Solidaridad con los refugiados

Deia, Por Fabricio de Potestad, 05-10-2015

TRAS cuatro años de guerra civil en Siria, en la que grupos rebeldes tratan de derrocar el régimen dictatorial de Al Asad, cientos de miles de sirios se ven obligados a abandonar sus casas y todas sus pertenencias con el único fin de encontrar un refugio seguro en Europa. Y huyen de ese infierno en concreto hacia Europa, no solo por su proximidad geográfica, sino porque consideran que es el continente de la riqueza y la tierra de la libertad y de los Derechos Humanos.

Sin embargo, a pesar de asistir a una de las mayores crisis humanitarias de nuestro tiempo, la respuesta de la opulenta y civilizada Unión Europea está siendo lenta e inmoral. Trágicamente, muchos ya han perdido la vida al intentar su dramática diáspora hacia Europa, e intuyo que muchos más la perderán. Y es que, como dice Jean – Paul Sartre, “cuando los ricos hacen la guerra, son los pobres los que mueren”. Mientras el drama continúa, la UE cierra sus fronteras y discute, sin prisas, sobre el reparto equitativo de refugiados que cada país miembro debe acoger en el interior de sus límites fronterizos, esas líneas imaginarias que se revisten de aduanas, muros o disuasorias y peligrosas alambradas, que no tienen una explicación racional, más allá del poder de quienes las trazan, con el fin de proteger sus intereses económicos. Quizá por eso afirma el astronauta ruso Serguéi Krikaliov que “lo que desde arriba no se ve son las fronteras”.

Este éxodo forzoso se produce como fruto del miedo, de la necesidad y de la desesperación, no como consecuencia de una decisión libre ni caprichosa. Se trata, sencillamente de la población civil siria que huye aterrada de la crueldad bélica ante el temor de perder su vida. Por desgracia, el sufrimiento de todas estas personas no finaliza una vez que han logrado huir de su país, sino que continúa durante su arriesgada odisea e incluso persiste al llegar a las puertas de Europa, en cuya frontera se ven vergonzantemente retenidos en condiciones precarias, hacinados, mal alimentados, sin higiene y sin saneamiento adecuado.

Lejos de su país, separados de sus familias y con la incertidumbre de qué pasará mañana, al final, son ellos, los refugiados, los que se quedan solos con su confusión enajenada, con sus lamentos, con su pobreza, con una historia cercenada y un porvenir incierto en un asentamiento nuevo, lejano y distinto, donde falta el pasado y el futuro se muestra hostil.
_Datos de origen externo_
(* ===== verification/Guard.v ===== *)
(** * security/stack_guard.c, security/security.c: the canary

    [__stack_chk_guard] on a machine with addresses of [w] bits; the time stamp
    counter is an argument. [__stack_chk_fail] panics ([Panic]) and
    [security_report] prints. *)
From S2P Require Import Prelude.
Open Scope c_scope.

Section guard.
Variable w : Z.

Definition uptr (z : Z) : Z := z mod 2 ^ w.

(** The counter is cut to the width of a pointer, the exclusive or is of 64
    bits, and its result is cut again. *)
Definition stack_guard_init (tsc : Z) : Z :=
  let g := uptr (Z.lxor (uptr tsc) 0x4F6273696469616E) in
  if g =? 0 then uptr 0xDEADBEEFCAFEF00D else g.

Definition security_early_init (tsc : Z) : Z := stack_guard_init tsc.
End guard.

Lemma uptr_lxor w t K : 0 ≤ w → uptr w (Z.lxor (uptr w t) K) = Z.lxor (uptr w t) (uptr w K).
Proof.
  intros Hw. unfold uptr. rewrite <- !Z.land_ones by done. apply Z.bits_inj'. intros n Hn.
  rewrite !Z.land_spec, !Z.lxor_spec, !Z.land_spec. by destruct (Z.testbit t n), (Z.testbit K n), (Z.testbit (Z.ones w) n).
Qed.

Lemma lxor_cancel a b c : Z.lxor a c = Z.lxor b c → a = b.
Proof. intros E. apply (f_equal (λ x, Z.lxor x c)) in E. by rewrite !Z.lxor_assoc, !Z.lxor_nilpotent, !Z.lxor_0_r in E. Qed.

(** The canary is never zero, on 32 and on 64 bits; and it is different for
    counters that differ, but for the one counter that would make it zero. *)
Theorem guard_armed w tsc tsc' : w = 32 ∨ w = 64 → 0 ≤ tsc < 2 ^ w → 0 ≤ tsc' < 2 ^ w →
  0 < security_early_init w tsc < 2 ^ w ∧
  (security_early_init w tsc = security_early_init w tsc' → tsc = tsc' ∨
     tsc = uptr w 0x4F6273696469616E ∨ tsc' = uptr w 0x4F6273696469616E).
Proof.
  intros Hw Ht Ht'. unfold security_early_init, stack_guard_init. rewrite !uptr_lxor by (destruct Hw; lia).
  replace (uptr w tsc) with tsc by (symmetry; by apply Z.mod_small).
  replace (uptr w tsc') with tsc' by (symmetry; by apply Z.mod_small).
  set (K := uptr w 0x4F6273696469616E).
  assert (HK : 0 ≤ K < 2 ^ w) by (apply Z.mod_pos_bound; destruct Hw as [-> | ->]; lia).
  assert (Hx : 0 ≤ Z.lxor tsc K < 2 ^ w).
  { split; [apply Z.lxor_nonneg; lia|]. destruct (decide (Z.lxor tsc K = 0)) as [->|]; [lia|].
    assert (0 ≤ Z.lxor tsc K) by (apply Z.lxor_nonneg; lia). apply Z.log2_lt_pow2; [lia|].
    eapply Z.le_lt_trans; [apply Z.log2_lxor; lia|]. assert (0 < w) by (destruct Hw; lia).
    apply Z.max_lub_lt; [destruct (decide (tsc = 0)) as [->|]|destruct (decide (K = 0)) as [->|]];
      try (by cbn); apply Z.log2_lt_pow2; lia. }
  assert (Hfb : 0 < uptr w 0xDEADBEEFCAFEF00D < 2 ^ w) by (destruct Hw as [-> | ->]; by vm_compute).
  destruct (Z.eqb_spec (Z.lxor tsc K) 0) as [E|E]; [apply Z.lxor_eq in E; auto|].
  destruct (Z.eqb_spec (Z.lxor tsc' K) 0) as [E'|E']; [apply Z.lxor_eq in E'; split; [lia|auto]|].
  split; [lia|]. intros Eq. left. by apply lxor_cancel in Eq.
Qed.
Lemma guard_armed_witness : 0 < security_early_init 32 0x6469616E < 2 ^ 32.
Proof. apply (guard_armed 32 0x6469616E 0); [by left|done|done]. Defined.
Y todo para ser distribuidos eucarísticamente entre los lazaretos de la indigencia y la caridad europea. Algunos tan sólo encuentran la muerte en su desesperada y enlutada huida. Al final, tan sólo quedan cadáveres que no son de nadie, víctimas que ni siquiera son de Dios, seres humanos desesperados, soledades de una guerra, toda la indignación de la barbarie humana. No es difícil entender que aquellos a los que tan solo les queda el miedo a los disparos y a las bombas arriesguen su vida. Los desheredados sirios huyen pues de la violación sistemática de los Derechos Humanos, pero sobre todo de la muerte. En estas condiciones de sufrimiento, la inmigración se convierte en el comportamiento racional más elemental. Y vienen a Europa porque se presenta como el escaparate del éxito de una sociedad de consumo, como modelo y referencia obligada en todo proceso de libertad, desarrollo y modernización, aunque al llegar a sus fronteras se encuentran ante una realidad en la que la fantasía y la ilusión apenas tienen sitio, quizá porque tan solo sea un espejismo, la falsa apariencia del país en el que recalan, del que esperan, desesperados, ser llamados por su nombre. Y ante el profundo desgarro de quien hubo de alejarse de lo que más amaba, no existe más respuesta que el acogimiento digno, solidario y hospitalario.